Al hilo de tanto viaje programado que se ha quedado en esbozo y que podían haber cambiado la vida de tanta gente y que ya no lo harán, he recordado – hasta que no podamos vivir, vivamos de recuerdos- al ojear una revista que los géminis nunca hemos creído mucho en los horóscopos. Pero al echar un vistazo rápido a mi signo, leí: “Esté atento porque en unos días vivirá una gran aventura en un viaje de placer”. Ya nunca más creeré, aunque quiera creer, como el San Manuel bueno mártir de Unamuno. Unos días antes del confinamiento -cuando esa palabra aún no impregnaba nuestro diccionario vital- entregué un reloj de pulsera que atrasaba en ese viejo taller que hay en Santos Zárate y que no recogí; también saqué un libro de la Biblioteca de la Diputación que debería ya haber devuelto, y debería haber pagado la porra de la lotería que le debo a un compañero. Hay tantas cosas que han quedado interrumpidas y que no sabemos qué será de ellas… no sabemos si para algunas habrá borrón y cuenta nueva o pegaremos los trozos o comenzaremos de nuevo lo que sea o diremos con tono de amnistía que “lo que pasó en el Coronavirus se queda en el coronavirus”.

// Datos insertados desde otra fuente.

(* ===== verification/Page.v ===== *)
(** * Page: one run of the Streamlit script

    Streamlit runs [src/Offline_Attendance.py] from top to bottom on every
    interaction; a run sees which form button was pressed and with which
    field values.  [page] models one run (lines 42-152) as a [PyM] program
    over a [world]: the table [apply], the fault schedule of the database
    (one [db_fault] per access: none, the connection fails, or the
    statement fails) and the widgets rendered so far.  [apply_submit] is the apply form's handler
    (lines 79-99), [lookup_submit] and [cancel_submit] the handlers of the
    lookup and cancel buttons (lines 112-130 and 132-152); [run_query] and
    [run_tx] are lines 15-40.  [page_step] is the relation between worlds
    before and after a run, whatever the request and the clock.
    [page_spec] is the spec's operation on the registry (sid, date) ↦
    secret that a run of the page refines ([page_refines_registry]). *)

From S2P Require Import Prelude Calendar Clock Session Store.
Import Selector Table.

Module Page.

(** ** What the page renders *)

Inductive widget :=
  | TitleNoLecture                 (* line 62 *)
  | TitleNextLecture (d : date)    (* line 64 *)
  | TitleApply (d : date)          (* line 66 *)
  | ApplyForm                      (* lines 73-78 *)
  | CapacityFull                   (* line 102 *)
  | LookupForm                     (* lines 105-110 *)
  | ErrEmptyField                  (* lines 99, 130, 152 *)
  | ErrStudentId                   (* lines 83, 116, 136 *)
  | ErrPassword                    (* lines 85, 118, 138 *)
  | ErrAlreadyApplied              (* line 97 *)
  | Applied                        (* line 95 *)
  | ErrNotFound                    (* lines 124, 144 *)
  | LookedUp                       (* line 127 *)
  | Frame (rs : list (Z * string * string * date))  (* line 128 *)
  | Canceled.                      (* line 150 *)

#[export] Instance widget_eq_dec : EqDecision widget.
Proof. solve_decision. Defined.

(** The columns [aid, sname, sid, attend_date] of lines 121 and 141. *)
Definition lookup_columns (r : row) : Z * string * string * date :=
  (aid r, sname r, sid r, attend_date r).

(** ** The world a run acts on *)

(** What happens to one database access: nothing, [init_connection()]
    (line 10) raises [psycopg2.OperationalError], or the server rejects
    the statement. *)
Inductive db_fault := NoFault | ConnectFault | StmtFault.

#[export] Instance db_fault_eq_dec : EqDecision db_fault.
Proof. solve_decision. Defined.

(** The exception that escapes [run_query] and [run_tx] on a fault.
    - [ConnectFault]: line 17 (or 29) raises before [conn] is bound; the
      [except psycopg2.Error] clause runs [conn.close()] (line 22) or
      [conn.rollback()] (line 35) on the unbound local and raises
      [UnboundLocalError], a [NameError]; the [finally] clause (line 24
      or 38) raises it again, and that one escapes.
    - [StmtFault] in [run_query]: [pd.read_sql] reports the error as
      pandas' [DatabaseError], which the [except psycopg2.Error] clause
      does not catch; [finally] closes the connection and it escapes.
    - [StmtFault] in [run_tx]: [cur.execute] raises a [psycopg2.Error];
      lines 34-36 roll back and close, and the [finally] clause's
      [conn.commit()] on the closed connection raises [InterfaceError]. *)
Definition fault_exn (f : db_fault) : exn :=
  match f with ConnectFault => NameError | _ => DBError end.
(** In a framework's [/state] object, the [executors] array has one element
    per executor, in the order of [framework_->executors]: an unauthorized
    executor is written as the empty object [{}], an authorized one as its
    fields and its agent id, never [{}].  The [tasks] array holds exactly the
    authorized pending tasks, in order, then the authorized tasks, in order. *)
Theorem FullFrameworkWriter_executors_tasks {ExecutorInfo : Type}
    (approvedExecutor : ExecutorInfo → bool)
    (jsonExecutor : ExecutorInfo → list (string * Json))
    (approvedTaskInfo : TaskInfo → bool) (approvedTask : Task → bool)
    (jsonPending : TaskInfo → list (string * Json)) (jsonTask : Task → list (string * Json))
    (executors : list (string * list ExecutorInfo)) (framework : Framework) :
  (∃ elements,
     executorsField approvedExecutor jsonExecutor executors = JArray elements ∧
     length elements = length (executorEntries executors) ∧
     ∀ i slaveId executor,
       executorEntries executors !! i = Some (slaveId, executor) →
       ∃ j, elements !! i = Some j ∧
         j = (if approvedExecutor executor
              then JObject (jsonExecutor executor ++ [("slave_id", JString slaveId)])%list
              else JObject []) ∧
         isEmptyObject j = negb (approvedExecutor executor)) ∧
  (∃ elements,
     tasksField approvedTaskInfo approvedTask jsonPending jsonTask framework = JArray elements ∧
     length elements =
       length (filter approvedTaskInfo (pendingTasks framework)) +
       length (filter approvedTask (tasks framework)) ∧
     (∀ i taskInfo, filter approvedTaskInfo (pendingTasks framework) !! i = Some taskInfo →
        elements !! i = Some (JObject (jsonPending taskInfo))) ∧
     (∀ i task, filter approvedTask (tasks framework) !! i = Some task →
        elements !! (length (filter approvedTaskInfo (pendingTasks framework)) + i)
          = Some (JObject (jsonTask task))) ∧
     ∀ j, j ∈ elements ↔
       (∃ taskInfo, taskInfo ∈ pendingTasks framework ∧
          approvedTaskInfo taskInfo = true ∧ j = JObject (jsonPending taskInfo)) ∨
       (∃ task, task ∈ tasks framework ∧
          approvedTask task = true ∧ j = JObject (jsonTask task))).
Proof.
  split.
  - rewrite executorsField_entries. eexists. split; [reflexivity|].
    split; [apply length_map|].
    intros i slaveId executor Hi. rewrite map_lookup_list, Hi. simpl.
    eexists. split; [reflexivity|].
    destruct (approvedExecutor executor); split; try reflexivity.
    simpl. by destruct (jsonExecutor executor).
  - eexists. split; [reflexivity|].
    split; [rewrite length_app, !length_map; reflexivity|].
    split; [|split].
    + intros i taskInfo Hi. rewrite lookup_app_l.
      * by rewrite map_lookup_list, Hi.
      * rewrite length_map. eapply lookup_lt_Some. exact Hi.
    + intros i task Hi.
      rewrite lookup_app_r by (rewrite length_map; lia).
      rewrite length_map, Nat.add_comm, Nat.add_sub. by rewrite map_lookup_list, Hi.
    + intros j. rewrite elem_of_app. split.
      * intros [Hj|Hj]; apply list_elem_of_In, in_map_iff in Hj as [x [<- Hx]];
          apply list_elem_of_In, list_elem_of_filter in Hx as [Hp Hx]; [left|right];
          exists x; (split; [exact Hx|split; [exact (Is_true_true_1 _ Hp)|reflexivity]]).
      * intros [(x & Hx & Hp & ->)|(x & Hx & Hp & ->)]; [left|right];
          apply list_elem_of_In, in_map_iff; exists x; (split; [reflexivity|]);
          apply list_elem_of_In, list_elem_of_filter;
          (split; [apply Is_true_true_2, Hp|exact Hx]).
Qed.
Lemma TaskComparator_order_witness :
  ascending (mkTask "t1" TASK_STAGING "s1" []) (mkTask "t2" TASK_RUNNING "s1" [1.5%float])
    = true ∧
  descending (mkTask "t2" TASK_RUNNING "s1" [1.5%float]) (mkTask "t1" TASK_STAGING "s1" [])
    = true.
Proof.
  destruct (TaskComparator_order (mkTask "t1" TASK_STAGING "s1" [])
              (mkTask "t2" TASK_RUNNING "s1" [1.5%float])) as [_ [H _]].
  apply H; [reflexivity|discriminate].
Defined.

Lemma tasksPage_slice_witness :
  (0 ≤ 1)%Z ∧ (0 ≤ 2)%Z ∧ (1 + 2 < 2^64)%Z ∧
  tasksPage 2 1 ["a"; "b"; "c"; "d"] = ["b"; "c"].
Proof.
  split; [lia|]. split; [lia|]. split; [lia|].
  rewrite (tasksPage_slice 2 1 ["a"; "b"; "c"; "d"]) by lia. reflexivity.
Defined.

Lemma tasksOfQuery_negative_limit_witness :
  (0 < 2 ≤ 2^31)%Z ∧ (0 ≤ 1 < 2^31)%Z ∧ (Z.of_nat (length ["a"; "b"; "c"]) < 2^63)%Z ∧
  tasksOfQuery 100 (Some (Z.opp 2)) (Some 1%Z) ["a"; "b"; "c"] = ["b"; "c"].
Proof.
  split; [lia|]. split; [lia|]. split; [simpl; lia|].
  rewrite (tasksOfQuery_negative_limit 100 2 1 ["a"; "b"; "c"]) by (simpl; lia).
  reflexivity.
Defined.
(** C9: in a launch of the map or the zip kernel, a thread whose linear
    index is not below [out_size] stores nothing; a thread below it stores
    exactly once, into [out], at the position of its own output coordinate;
    every array other than [out], so every input storage, is left as it
    was by the thread and by the whole launch. *)
Theorem elementwise_thread_writes (f1 : T → T) (f2 : T → T → T)
    out out_shape out_strides out_size in_storage in_shape in_strides
    a_storage a_shape a_strides b_storage b_shape b_strides
    blockIdx blockDim threadIdx h :
  (length out_shape <= MAX_DIMS)%nat →
  Forall (λ s, 0 < s) out_shape → Forall (λ s, s <= 2 ^ 31) out_shape →
  let i := blockIdx * blockDim + threadIdx in
  let map_kernel :=
    _map f1 out out_shape out_strides out_size in_storage in_shape in_strides in
  let zip_kernel :=
    _zip f2 out out_shape out_strides out_size a_storage a_shape a_strides
      b_storage b_shape b_strides in
  let own_position := index_to_position (to_index i out_shape) out_strides in
  (out_size <= i →
     map_kernel blockIdx blockDim threadIdx h = []
     ∧ zip_kernel blockIdx blockDim threadIdx h = [])
  ∧ (i < out_size →
     ∃ v1 v2,
       map_kernel blockIdx blockDim threadIdx h = [(out, own_position, v1)]
       ∧ zip_kernel blockIdx blockDim threadIdx h = [(out, own_position, v2)])
  ∧ (∀ addr, addr ≠ out →
       commit (map_kernel blockIdx blockDim threadIdx h) h !! addr = h !! addr
       ∧ commit (zip_kernel blockIdx blockDim threadIdx h) h !! addr = h !! addr)
  ∧ (∀ blockspergrid addr, addr ≠ out →
       launch (threads blockspergrid blockDim) (on_thread blockDim map_kernel) h !! addr
       = h !! addr
       ∧ launch (threads blockspergrid blockDim) (on_thread blockDim zip_kernel) h !! addr
         = h !! addr).
Proof.
  intros Hrank Hpos Hle i map_kernel zip_kernel own_position.
  assert (∀ bid bdim tid h', into out (map_kernel bid bdim tid h')) as Hmap.
  { intros. unfold map_kernel, _map. case_bool_decide; repeat constructor. }
  assert (∀ bid bdim tid h', into out (zip_kernel bid bdim tid h')) as Hzip.
  { intros. unfold zip_kernel, _zip. case_bool_decide; repeat constructor. }
  split; [|split; [|split]].
  - intros Hge. unfold map_kernel, zip_kernel, _map, _zip. fold i.
    by rewrite !bool_decide_false by lia.
  - intros Hlt. eexists _, _. unfold map_kernel, zip_kernel, _map, _zip. fold i.
    rewrite !bool_decide_true by done. rewrite to_index_int32 by done.
    split; reflexivity.
  - intros addr Hne. split; symmetry.
    + by apply (commit_same_outside out _ h (Hmap _ _ _ _)).
    + by apply (commit_same_outside out _ h (Hzip _ _ _ _)).
  - intros blockspergrid addr Hne. split; symmetry.
    + apply (launch_same_outside out); [|done]. intros [bid tid] h' _. apply Hmap.
    + apply (launch_same_outside out); [|done]. intros [bid tid] h' _. apply Hzip.
Qed.

(** C5: for every tensor [a] and every valid axis [dim], the output of
    reduce has the shape of [a] with the extent [n] of dimension [dim]
    replaced by the ceiling of [n / 1024] (the [r] with
    [1024 * (r - 1) < n <= 1024 * r]); the other extents are unchanged. *)
Theorem reduce_output_shape (fn : T → T → T) (start : T) a dim h d :
  py_index (length (shape a)) dim = Some d →
  ∃ out h' n r,
    CudaOps.reduce fn start a dim h = (inr out, h')
    ∧ shape a !! d = Some n
    ∧ 1024 * (r - 1) < n <= 1024 * r
    ∧ shape out = <[d := r]> (shape a)
    ∧ length (shape out) = length (shape a)
    ∧ shape out !! d = Some r
    ∧ ∀ d', d' ≠ d → shape out !! d' = shape a !! d'.
Proof.
  intros Hd. pose proof (py_index_lt _ _ _ Hd) as Hlt.
  destruct (lookup_lt_is_Some_2 (shape a) d Hlt) as [n Hn].
  rewrite (reduce_unfold fn start a dim h d n Hd Hn). simpl.
  eexists _, _, n, ((n - 1) / 1024 + 1). split; [done|]. split; [done|].
  split.
  { pose proof (Z.div_mod (n - 1) 1024). pose proof (Z.mod_pos_bound (n - 1) 1024). lia. }
  simpl. split; [done|]. split; [by rewrite length_insert|].
  split; [by apply list_lookup_insert_eq|].
  intros d' Hne. by apply list_lookup_insert_ne.
Qed.
Lemma first_row_is_data_witness :
  Colormap.row_entry (Colormap.detect_columns numeric_first_row).1
    (Colormap.detect_columns numeric_first_row).2 numeric_first_row
  = Some (dec 1 1, dec 1 2) ∧
  Colormap.read_rows [numeric_first_row] ∅ = {[ dec 1 1 := dec 1 2 ]} ∧
  is_Some (Colormap.read_rows (numeric_first_row :: later_rows) ∅ !! dec 1 1).
Proof.
  assert (Hrow : Colormap.row_entry (Colormap.detect_columns numeric_first_row).1
                   (Colormap.detect_columns numeric_first_row).2 numeric_first_row
                 = Some (dec 1 1, dec 1 2)) by (by_eval).
  split; [exact Hrow|].
  destruct (proj1 (first_row_is_data numeric_first_row later_rows) _ _ Hrow)
    as (Hfirst & Hstored & _).
  split; [exact Hfirst | exact Hstored].
Defined.

Example last_row_wins :
  Colormap.read_rows (numeric_first_row :: later_rows) ∅
  = {[ dec 1 1 := dec 9 10; dec 2 1 := dec 7 10 ]}.
Proof. by_eval. Qed.

Definition junk_rows : list (list string) := [["roi"; "value"]; ["a"; "b"]; ["7"]].

(** C9 on the code: with the table {1: 0.2} loaded and in use, loading a
    file without a single valid row empties the table - also as the label
    list sees it, which holds the same dictionary - while the colormap
    switch, the range, the colours and the status stay as they were and no
    render is scheduled. *)
Theorem load_values_zero_rows_clears :
  let g := colormap_session in
  let g' := with_panel (Colormap.set_label_values ∅ (colormap_panel g)) g in
  Colormap.read_rows junk_rows ∅ = ∅ ∧
  Colormap.label_values (colormap_panel g) = {[ dec 1 1 := dec 2 10 ]} ∧
  Colormap.label_values (colormap_panel g') = ∅ ∧
  LabelList.label_values (label_list g') = LabelList.panel_values ∧
  LabelList.deref (Colormap.label_values (colormap_panel g'))
    (LabelList.label_values (label_list g')) = ∅ ∧
  _load_values (csv_file junk_rows false) g = Some g' ∧
  g' ≠ g ∧
  Colormap.use_colormap (colormap_panel g') = true ∧
  _render_timer g' = _render_timer g.
Proof. cbv zeta. all_by_eval. Qed.
End ValueTableWitness.
(** A key that finds a converter is the name of a field. *)
Lemma build_convs_getitem_name create fields k c :
  getitem (build_convs create fields) k = Ok c ->
  exists n, In n (fieldNames fields) /\ k = VStr n.
Proof.
  unfold getitem. destruct (py_hashable k); [|discriminate].
  destruct (dict_get k _) as [c'|] eqn:E; [|discriminate]. intros _.
  destruct (dict_get_Some_key _ _ _ E) as (k' & Hin & Hk).
  pose proof (build_convs_keys create fields) as F.
  rewrite Forall_forall in F. destruct (F _ Hin) as (n & Hn & Hk').
  simpl in Hk'. subst k'. exists n. split; [assumption|].
  now apply key_eqb_str_l.
Qed.

(** A key that is no field name finds no converter. *)
Lemma build_convs_getitem_unknown create fields k :
  (forall n, In n (fieldNames fields) -> k <> VStr n) ->
  exists e, getitem (build_convs create fields) k = Raise e.
Proof.
  intros H. destruct (getitem (build_convs create fields) k) as [c|e] eqn:E; [|eauto].
  destruct (build_convs_getitem_name _ _ _ _ E) as (n & Hn & ->).
  now destruct (H n Hn).
Qed.

Lemma keyed_loop_keys check convs names items acc d :
  (forall k c, getitem convs k = Ok c -> exists n, In n names /\ k = VStr n) ->
  keys_among names acc ->
  Out.keyed_loop check convs items acc = Ok d ->
  keys_among names d.
Proof.
  intros Hconvs. revert acc.
  induction items as [|[k v] items IH]; intros acc Hacc H.
  - inversion H. now subst.
  - cbn [Out.keyed_loop] in H.
    destruct (assert (negb check || is_str k)); cbn [bind] in H; [|discriminate].
    destruct (getitem convs k) as [c|] eqn:Eg; cbn [bind] in H; [|discriminate].
    destruct (c v) as [r|]; cbn [bind] in H; [|discriminate].
    unfold setitem in H. destruct (py_hashable k); cbn [bind] in H; [|discriminate].
    apply (IH _ (dict_put_keys
                   (fun k => exists n, In n names /\ k = VStr n) k r acc Hacc
                   (Hconvs _ _ Eg)) H).
Qed.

Si de algo está sirviendo esta experiencia eremita es para comprobar que vecinos que apenas se saludaban en el rellano, ahora, con la bulla balconera, han hecho suya la canción de Los Manolos. A propósito, se echa de menos alguna aparición de Luis Rojas Marcos en estos tiempos tan de él. Lo que sí ha aparecido, es una nueva promoción publicitaria de Loewe en paradas de bus de la ciudad desierta, donde se ve a un tipo con bigote canalla y un perfume a su lado, sin público que lo pueda mirar en estos días vacíos. Impactar con esta campaña es como querer vender gafas de sol en el Londres de Sherlock Holmes.
Llamé ayer al teléfono de asistencia a ancianos que viven solos que ha habilitado Diputación para saber qué les preocupa a los mayores. Me dijo Angeles, una de las asistentes, que el Domingo de Ramos les telefoneó una abuela para preguntar si podía poner una bandera de punta a punta en su balcón, “por hacer algo”. También, que llaman inventando excusas para poder hablar. “Eso es lo que más quieren: hablar con alguien para matar el miedo”.